## Requirement
Please give the number of lines in the entries below that hold "rewrite", with no other words.

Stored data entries
##############################

Lemma generateSandboxContainerSpec_namespaces_witness :
  ns_entries PIDNamespace Tuned.spec = []
  ∧ ns_entries IPCNamespace Tuned.spec
    = [{| nsType := IPCNamespace; nsPath := "" |}].
Proof.
  destruct (generateSandboxContainerSpec_namespaces Tuned.service "sb1"
              Tuned.pod (imgConfig Tuned.image) "/var/run/netns/cni-1"
              Demo.baseSpec Tuned.spec) as (H1 & H2 & _);
    [reflexivity | vm_compute; reflexivity |].
  split; [exact H1 | exact H2].
Defined.

Lemma generateSandboxContainerSpec_sysctls_groups_witness :
  4294967295 ∈ ProcessAdditionalGids Tuned.spec.
Proof.
  destruct (generateSandboxContainerSpec_sysctls_groups Tuned.service "sb1"
              Tuned.pod (imgConfig Tuned.image) "/var/run/netns/cni-1"
              Demo.baseSpec Tuned.spec) as (_ & H2 & _);
    [reflexivity | vm_compute; reflexivity |].
  apply H2. right. exists (-1). split; [apply list_elem_of_here | reflexivity].
Defined.

Lemma RunPodSandbox_success_registers_witness :
  tasks (RunPodSandbox Tuned.service Tuned.request Demo.host).2 !! "sb1"
  = Some TaskRunning.
Proof.
  assert (Hfst : (RunPodSandbox Tuned.service Tuned.request Demo.host).1
                 = OK "sb1") by (vm_compute; reflexivity).
  pose proof (surjective_pairing
                (RunPodSandbox Tuned.service Tuned.request Demo.host)) as Hrun.
  rewrite Hfst in Hrun.
  exact (proj2 (proj2 (proj2 (proj2 (proj2
           (RunPodSandbox_success_registers _ _ _ _ _ Hrun)))))).
Defined.

Lemma RunPodSandbox_success_calls_witness :
  map fst
    (drop (length (log Demo.host))
       (log (RunPodSandbox Tuned.service Tuned.request Demo.host).2))
  = [Reserve "db_prod_u2_1" "sb1";
     EnsureImageExists "gcr.io/google_containers/pause:3.0";
     NewNetNS "/var/run/netns/cni-1";
     SetUpPod {| pnName := "db"; pnNamespace := "prod"; pnID := "sb1";
                 pnNetNS := "/var/run/netns/cni-1";
                 pnPortMappings :=
                   [ {| cniHostPort := 15432; cniContainerPort := 5432;
                        cniProtocol := "tcp"; cniHostIP := "" |} ] |};
     NewContainer "sb1";
     MkdirAll "/var/lib/cri-containerd/sb1" mode_0755;
     CopyFile "/etc/hosts" "/var/lib/cri-containerd/sb1/etc-hosts" mode_0644;
     WriteFile "/var/lib/cri-containerd/sb1/resolv.conf"
       ("search svc.local" ++ GoStrings.nl ++ "nameserver 10.0.0.10"
        ++ GoStrings.nl ++ "options ndots:5" ++ GoStrings.nl) mode_0644;
     MkdirAll "/var/lib/cri-containerd/sb1/shm" mode_0700;
     Mount "shm" "/var/lib/cri-containerd/sb1/shm" "tmpfs" 14
       "mode=1777,size=67108864";
     NewTask "sb1"; TaskStart "sb1"; StoreAdd "sb1"].
Proof.
  assert (Hfst : (RunPodSandbox Tuned.service Tuned.request Demo.host).1
                 = OK "sb1") by (vm_compute; reflexivity).
  pose proof (surjective_pairing
                (RunPodSandbox Tuned.service Tuned.request Demo.host)) as Hrun.
  rewrite Hfst in Hrun.
  destruct (RunPodSandbox_success_calls _ _ _ _ _ Hrun)
    as (content & Hc & Hlog & _).
  rewrite Hlog, drop_app_length.
  assert (Hcontent : content
            = "search svc.local" ++ GoStrings.nl ++ "nameserver 10.0.0.10"
              ++ GoStrings.nl ++ "options ndots:5" ++ GoStrings.nl).
  { vm_compute in Hc. injection Hc as <-. vm_compute. reflexivity. }
  rewrite Hcontent. vm_compute. reflexivity.
Defined.


Lemma RunPodSandbox_network_descriptor_witness :
  cni (RunPodSandbox Tuned.service Tuned.request Demo.host).2 !! "sb1"
  = Some {| pnName := "db"; pnNamespace := "prod"; pnID := "sb1";
            pnNetNS := "/var/run/netns/cni-1";
            pnPortMappings :=
              [ {| cniHostPort := 15432; cniContainerPort := 5432;
                   cniProtocol := "tcp"; cniHostIP := "" |} ] |}.
Proof.
  assert (Hfst : (RunPodSandbox Tuned.service Tuned.request Demo.host).1
                 = OK "sb1") by (vm_compute; reflexivity).
  pose proof (surjective_pairing
                (RunPodSandbox Tuned.service Tuned.request Demo.host)) as Hrun.
  rewrite Hfst in Hrun.
  exact (proj1 (RunPodSandbox_network_descriptor Tuned.service Tuned.request
                  Demo.host _ _ eq_refl Hrun)).
Defined.

Lemma RunPodSandbox_name_conflict_witness :
  (RunPodSandbox Tuned.service Tuned.request Tuned.name_taken).1
  = Err (Wrap FailedReserveName
           (NameReserved (makeSandboxName Tuned.service (Metadata Tuned.pod))
              "sb0")).
Proof.
  destruct (RunPodSandbox_name_conflict Tuned.service Tuned.request
              Tuned.name_taken "sb0") as [H _].
  - apply lookup_insert_eq.
  - discriminate.
  - simpl in H. by rewrite H.
Defined.

Lemma RunPodSandbox_store_frame_witness :
  let res := RunPodSandbox Tuned.service Tuned.request Demo.host in
  (∀ k, k ≠ "sb1" → store res.2 !! k = store Demo.host !! k)
  ∧ (is_OK res.1 = false → store res.2 = store Demo.host)
  ∧ (∀ sb, store Demo.host !! "sb1" = Some sb →
           store res.2 !! "sb1" = Some sb ∧ is_OK res.1 = false).
Proof.
  exact (RunPodSandbox_store_frame Tuned.service Tuned.request Demo.host
           _ _ (surjective_pairing _)).
Defined.

Lemma RunPodSandbox_succeeds_witness :
  (RunPodSandbox Tuned.service Tuned.request Demo.host).1 = OK "sb1".
Proof.
  apply (RunPodSandbox_succeeds Tuned.service Tuned.request Demo.host
           ("search svc.local" ++ GoStrings.nl ++ "nameserver 10.0.0.10"
            ++ GoStrings.nl ++ "options ndots:5" ++ GoStrings.nl)).
  - reflexivity.
  - vm_compute. reflexivity.
  - vm_compute. reflexivity.
  - vm_compute. reflexivity.
  - vm_compute. reflexivity.
  - eexists. vm_compute. reflexivity.
  - vm_compute. reflexivity.
  - intros H. vm_compute in H. discriminate H.
  - intros H. vm_compute in H. discriminate H.
Defined.

Lemma RunPodSandbox_host_network_witness :
  network_untouched Demo.host
    (RunPodSandbox (Demo.service Demo.pause Demo.start_fails)
       {| GetConfig := Demo.pod true false None |} Demo.host).2.
Proof.
  apply (RunPodSandbox_host_network (Demo.service Demo.pause Demo.start_fails)
           {| GetConfig := Demo.pod true false None |} Demo.host _ _ eq_refl
           (surjective_pairing _)).
Defined.

Lemma setupSandboxFiles_contents_witness :
  let res := setupSandboxFiles Tuned.service "/sb" Tuned.pod Demo.host in
  ∃ hosts content,
    files (os Demo.host) !! etcHosts = Some hosts
    ∧ files (os res.2) !! getSandboxHosts "/sb" = Some hosts
    ∧ rendered_content Tuned.pod = OK content
    ∧ files (os res.2) !! getResolvPath "/sb"
      = if decide (content = "") then files (os Demo.host) !! resolvConfPath
        else Some content.
Proof.
  intros res.
  apply (proj2 (setupSandboxFiles_contents Tuned.service "/sb" Tuned.pod
                  Demo.host _ _ (surjective_pairing _))).
  vm_compute. reflexivity.
Defined.

Lemma setupSandboxFiles_hosts_failure_witness :
  (setupSandboxFiles Tuned.service "/sb" Tuned.pod Tuned.bare).1
  = Err (Wrap FailedHostsFile (Errno ENOENT)).
Proof.
  destruct (setupSandboxFiles_hosts_failure Tuned.service "/sb" Tuned.pod
              Tuned.bare (Errno ENOENT)) as [H _];
    [vm_compute; reflexivity|].
  by rewrite H.
Defined.

Lemma setupSandboxFiles_succeeds_witness :
  (setupSandboxFiles Tuned.service "/sb" (Demo.pod false true None) Demo.host).1
  = OK ().
Proof.
  apply (setupSandboxFiles_succeeds Tuned.service "/sb"
           (Demo.pod false true None) Demo.host "").
  - intros k _. reflexivity.
  - eexists. vm_compute. reflexivity.
  - reflexivity.
  - intros _. eexists. vm_compute. reflexivity.
  - intros _. vm_compute. reflexivity.
Defined.

Lemma setupSandboxFiles_os_only_witness :
  store (setupSandboxFiles Tuned.service "/sb" Tuned.pod Demo.host).2
  = store Demo.host.
Proof.
  destruct (setupSandboxFiles_os_only Tuned.service "/sb" Tuned.pod Demo.host
              _ _ (surjective_pairing _)) as (_ & _ & _ & _ & _ & _ & H).
  exact H.
Defined.

Lemma unmountSandboxFiles_error_witness :
  (unmountSandboxFiles Tuned.service "/sb" Tuned.pod Tuned.bare).1 = OK ().
Proof.
  destruct (unmountSandboxFiles_error Tuned.service "/sb" Tuned.pod Tuned.bare
              _ _ (surjective_pairing _)) as (_ & _ & H).
  apply H; vm_compute; reflexivity.
Defined.

(** ** Subnet lease events of the vxlan backend *)

Import Vxlan.

Ltac run_event :=
  unfold handleSubnetEvents, handleSubnetEvent, netlink_RouteGet, call,
    vxlan_lease, arp_of, fdb_of in *;
  simpl in *.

##############################

## The completed task
7